After getting familiar with performing an overhead squat assessment (OHSA) and noting any signs of imbalance or dysfunction, you’ll have to know what to do with that information to be of any help to your fitness clients. Start from the ground up, since so much dysfunction is rooted in the lower extremities, makes good, logical sense.

Specific problems with the feet are left out of this assessment because they warrant their own category of dysfunction.

(Bear in mind, when programming corrective exercise, you will want to start with any area that is causing a problem or pain first. In the absence of those conditions, start with correcting LED)

Signs of LED and What They Mean

  • Knees bow in—Functional knee valgus (knees are closer than hips and feet)  or even a knee-wobble on the descent or turn-around can be a sign of LED and/or Lumbo Pelvic Hip Complex Dysfunction (LPHCD). Look for this sign on the transition of eccentric to concentric motion. This pattern is an indication of excessive femoral internal rotation and excessive tibial external rotation. Femoral internal rotation points to tight tensor fascia latae (TFL), vastus lateralis and gluteus minimus. The anterior adductors are also short. Expect the opposing femora external rotators (piriformis, gluteus maximus and glute medius, etc) to be weak.

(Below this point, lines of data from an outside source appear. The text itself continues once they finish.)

(** * EdgeML recurrent cells and the sequence unroller (edgeml/pytorch/graph/rnn.py)

    A shallow embedding of [gen_nonlinearity], the five cell classes
    ([FastGRNNCell], [FastRNNCell], [LSTMLRCell], [GRULRCell],
    [UGRNNLRCell]), the unroller [BaseRNN] and the wrappers [LSTM], [GRU],
    [UGRNN], [FastRNN] and [FastGRNN].

    Python exceptions are the [Raise] results of an error monad.  Tensor
    entries are the elements of a commutative ring (exact arithmetic in the
    place of floating point); [sigmoid] and [tanh] are operations of that
    ring's interface.  Matrices are the two-dimensional tensors of the
    library, with their shape carried at run time, because shape errors
    and broadcasting are behaviour of the code. *)

From Stdlib Require Import List ZArith String Lia Bool Arith.
From Stdlib Require Reals Lra.
Import ListNotations.

Set Implicit Arguments.

(** ** Exceptions and the error monad *)

Inductive exn : Type :=
| TypeError
| ValueError
| RuntimeError      (* what torch raises on a size mismatch *)
| AttributeError
| IndexError.

Inductive result (A : Type) : Type :=
| Ok (a : A)
| Raise (e : exn).

Arguments Ok {A} a.
Arguments Raise {A} e.

Definition bind {A B} (m : result A) (k : A -> result B) : result B :=
  match m with
  | Ok a => k a
  | Raise e => Raise e
  end.
(** * SASS playground: a shallow embedding of the pipeline and of the
      execution harness

    The development follows the Python sources module by module:
    [utils.py] (external tool invocation, directories), [compiler.py],
    [disassembler.py], [assembler.py] and [runner.py] (execution contexts,
    the benchmark protocol and the comparison of two runs).

    Python effects are explicit.  A computation is a function from a state
    to an outcome and a new state; an outcome is a value or a raised
    exception.  What lies outside the repository (the file system, the
    external command-line tools, the CUDA driver, the clock, the random
    generator, [json]) is an oracle that the definitions take as a
    parameter.  Floating-point numbers are IEEE 754 values of
    [SpecFloat]: binary64 for Python floats and [np.float64], binary32 for
    [np.float32]. *)

From Stdlib Require Import ZArith List String Ascii Bool Lia SpecFloat.
From Stdlib Require Import DecimalString DecimalPos DecimalZ.
From stdpp Require Import base option list gmap strings.

Local Open Scope string_scope.
Local Open Scope list_scope.

(** ** Python outcomes and exceptions *)

Module Py.

(** The exception classes that the sources raise, catch or let through.
    All of them derive from [Exception]. *)
Inductive ExcKind :=
| RuntimeError
| FileNotFoundError
| FileExistsError
| NotADirectoryError
| IsADirectoryError
| ValueError
| TypeError
| AttributeError
| KeyError
| IndexError
| NotImplementedError
| RecursionError
| JSONDecodeError
| OSError
| PermissionError
| OverflowError
| CudaError          (* pycuda.driver.Error *)
| CudaLogicError     (* pycuda.driver.LogicError *)
| CudaMemoryError    (* pycuda.driver.MemoryError *)
| CudaLaunchError    (* pycuda.driver.LaunchError *)
| OtherError.

(** An exception object: its class and [str(e)]. *)
Record PyExc := mkExc { exc_kind : ExcKind; exc_msg : string }.

Definition str_exc (e : PyExc) : string := exc_msg e.

#[global] Instance ExcKind_eq_dec : EqDecision ExcKind.
Proof. solve_decision. Defined.
(** C5: on a dataset with city and region columns the lookup is built, the
    city list is sorted, and every city of the dataset is mapped to a list of
    regions that is not empty, sorted, without duplicates, and made of exactly
    the regions of the records with that city. *)
Theorem city_to_regions_sound df city_col region_col :
  rectangular df = true →
  getitem df "city" = inr city_col → getitem df "region" = inr region_col →
  ∃ cities city_to_regions,
    cities_of df = inr cities ∧
    city_to_regions_of df cities = inr city_to_regions ∧
    Sorted String.le cities ∧
    ∀ c, c ∈ city_col →
      ∃ regions, city_to_regions !! c = Some regions ∧
        regions ≠ [] ∧ Sorted String.le regions ∧ NoDup regions ∧
        ∀ r, r ∈ regions ↔ (c, r) ∈ records city_col region_col.
Proof.
  intros Hrect Hc Hr.
  destruct (lookup_spec _ _ _ Hc Hr)
    as (cities & d & Hcities & Hd & Hsorted & _ & _ & Hlookup).
  exists cities, d. repeat split; try done.
  intros c Hin.
  destruct (regions_of_spec df _ _ c Hc Hr) as (rs & Hrs & Hs & Hnd & Hmem).
  exists rs. rewrite Hlookup, bool_decide_eq_true_2, Hrs by done.
  repeat split; try done; try apply Hmem.
  intros ->.
  destruct (records_city_has_region city_col region_col c) as [r Hrec]; [|done|].
  - by apply (rectangular_length df "city" "region").
  - apply Hmem in Hrec. by apply elem_of_nil in Hrec.
Qed.

(** ** Comparisons of floats *)

Local Open Scope float_scope.

(** A comparison with a constant is decided on the IEEE datum of the float. *)
Ltac by_float_cases x :=
  rewrite ?FloatAxioms.ltb_spec, ?FloatAxioms.leb_spec in *;
  destruct (Prim2SF x) as [[]|[]| |[] ? ?];
  vm_compute in *; congruence.

Ltac by_number_cases x Hn :=
  unfold is_number in Hn;
  rewrite ?FloatAxioms.ltb_spec, ?FloatAxioms.leb_spec, ?FloatAxioms.eqb_spec in *;
  destruct (Prim2SF x) as [[]|[]| |[] ? ?];
  first [ clear Hn; vm_compute in *; congruence | vm_compute in Hn; discriminate Hn ].

Lemma positive_not_le_0 x : (0 <? x) = true → (x <=? 0) = false.
Proof. intros H. by_float_cases x. Qed.

Lemma nonneg_not_lt_0 x : (0 <=? x) = true → (x <? 0) = false.
Proof. intros H. by_float_cases x. Qed.

Lemma at_least_20_not_le_0 x : (20 <=? x) = true → (x <=? 0) = false.
Proof. intros H. by_float_cases x. Qed.

Lemma not_le_0_positive x : is_number x = true → (x <=? 0) = false → (0 <? x) = true.
Proof. intros Hn H. by_number_cases x Hn. Qed.

Lemma not_lt_0_nonneg x : is_number x = true → (x <? 0) = false → (0 <=? x) = true.
Proof. intros Hn H. by_number_cases x Hn. Qed.

(** A bounded control returns a number within its bounds. *)
Lemma bounded_within s label lo hi val :
  (lo <=? val) = true → (val <=? hi) = true →
  (lo <=? bounded s label lo hi val) = true ∧ (bounded s label lo hi val <=? hi) = true.
Proof.
  intros Hlo Hhi. unfold bounded.
  destruct (entered s label) as [[| |x]|]; try done.
  destruct (lo <=? x) eqn:H1, (x <=? hi) eqn:H2; done.
Qed.

Local Close Scope float_scope.

(** ** Executions *)

Lemma bind_Done {A B} (m : Run A) (k : A → Run B) a :
  result m = Done a → m ≫= k = MkRun (trace m ++ trace (k a)) (result (k a)).
Proof. intros H. unfold mbind, Run_bind. by rewrite H. Qed.

(** Evaluation of the sequencing, leaving the widgets and the calls alone. *)
Ltac run_steps :=
  cbn [mbind Run_bind mret Run_ret result trace emit lift raise st_stop app
       slider number_input form_submit_button dict_getitem getitem0].

Lemma header_trace :
  header = MkRun (trace header) (Done tt).
Proof. reflexivity. Qed.

Lemma load_model_ok w m :
  joblib_load w model_path = inr m →
  load_model w = MkRun [call_joblib_load model_path] (Done m).
Proof. intros H. unfold load_model. rewrite H. reflexivity. Qed.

Furthermore, tibial external rotators will be overactive with this pattern (as knees bow in, the tibia is turning out). This includes biceps femoris short head, the lateral head of gastrocnemius in addition to the same femoral internal rotators mentioned above. The lesser-known tibial internal rotators, gracilis, popliteus, semi-tendinosus and -membranosus and the Vastus Medialus Obliquus (VMO), are all underperforming.

Squat Assessment: Knees bow in

Knees bow in

  • Feet flatten—Excessive eversion signals short fibularis and lateral gastroc, in addition to short plantarflexors soleus, gastroc, and digital flexors. Expect the opposing muscle groups that perform inversion and dorsiflexion, anterior and posterior tibialis to be weak. (Even though post tib plantarflexes, it also inverts the foot, so it’s weakness contributes to excessive eversion)
  • Feet turn out—When the knees are directed straight ahead but the feet are externally rotated (tibial external rotation), both LED and LPHCD are present. This dysfunction is a result of lack of dorsiflexion (plantarflexors are tight) in addition to compensatory tibial external rotation. The tibial external rotators are short and tibial internal rotators are weak.
Feet flatten and turn out

Feet turn out; left foot flattens

  • Excessive forward lean—This compensatory pattern is a sign of short hip flexors and inadequate dorsiflexion. Anterior adductors, sartorius (the long muscle that wraps from the ASUS around to the medial condyle of the femur) and rectus femoris all contribute to excessive hip flexion. The glute complex is weak. And the lack of dorsiflexion again points to short fibularis, soleus and gastroc concurrently with weak anterior and posterior tibialis.
Squat Assessment: Forward lean

Excessive forward lean

  • Excessive lordosis—An anterior pelvic tilt (APT) is most commonly associated with LBHCD, but, accompanied with some of the above signs, can also signal LED. Similar to (and often occuring along with) excessive forward lean, the hip flexors are short: rectus femoris, anterior adductors and TFL. Glute max and medius are weak.
Anterior pelvic tilt

Anterior pelvic tilt

OHSA with Modification

Here’s how to determine if any of the above problems are more related to LED or LBHCD.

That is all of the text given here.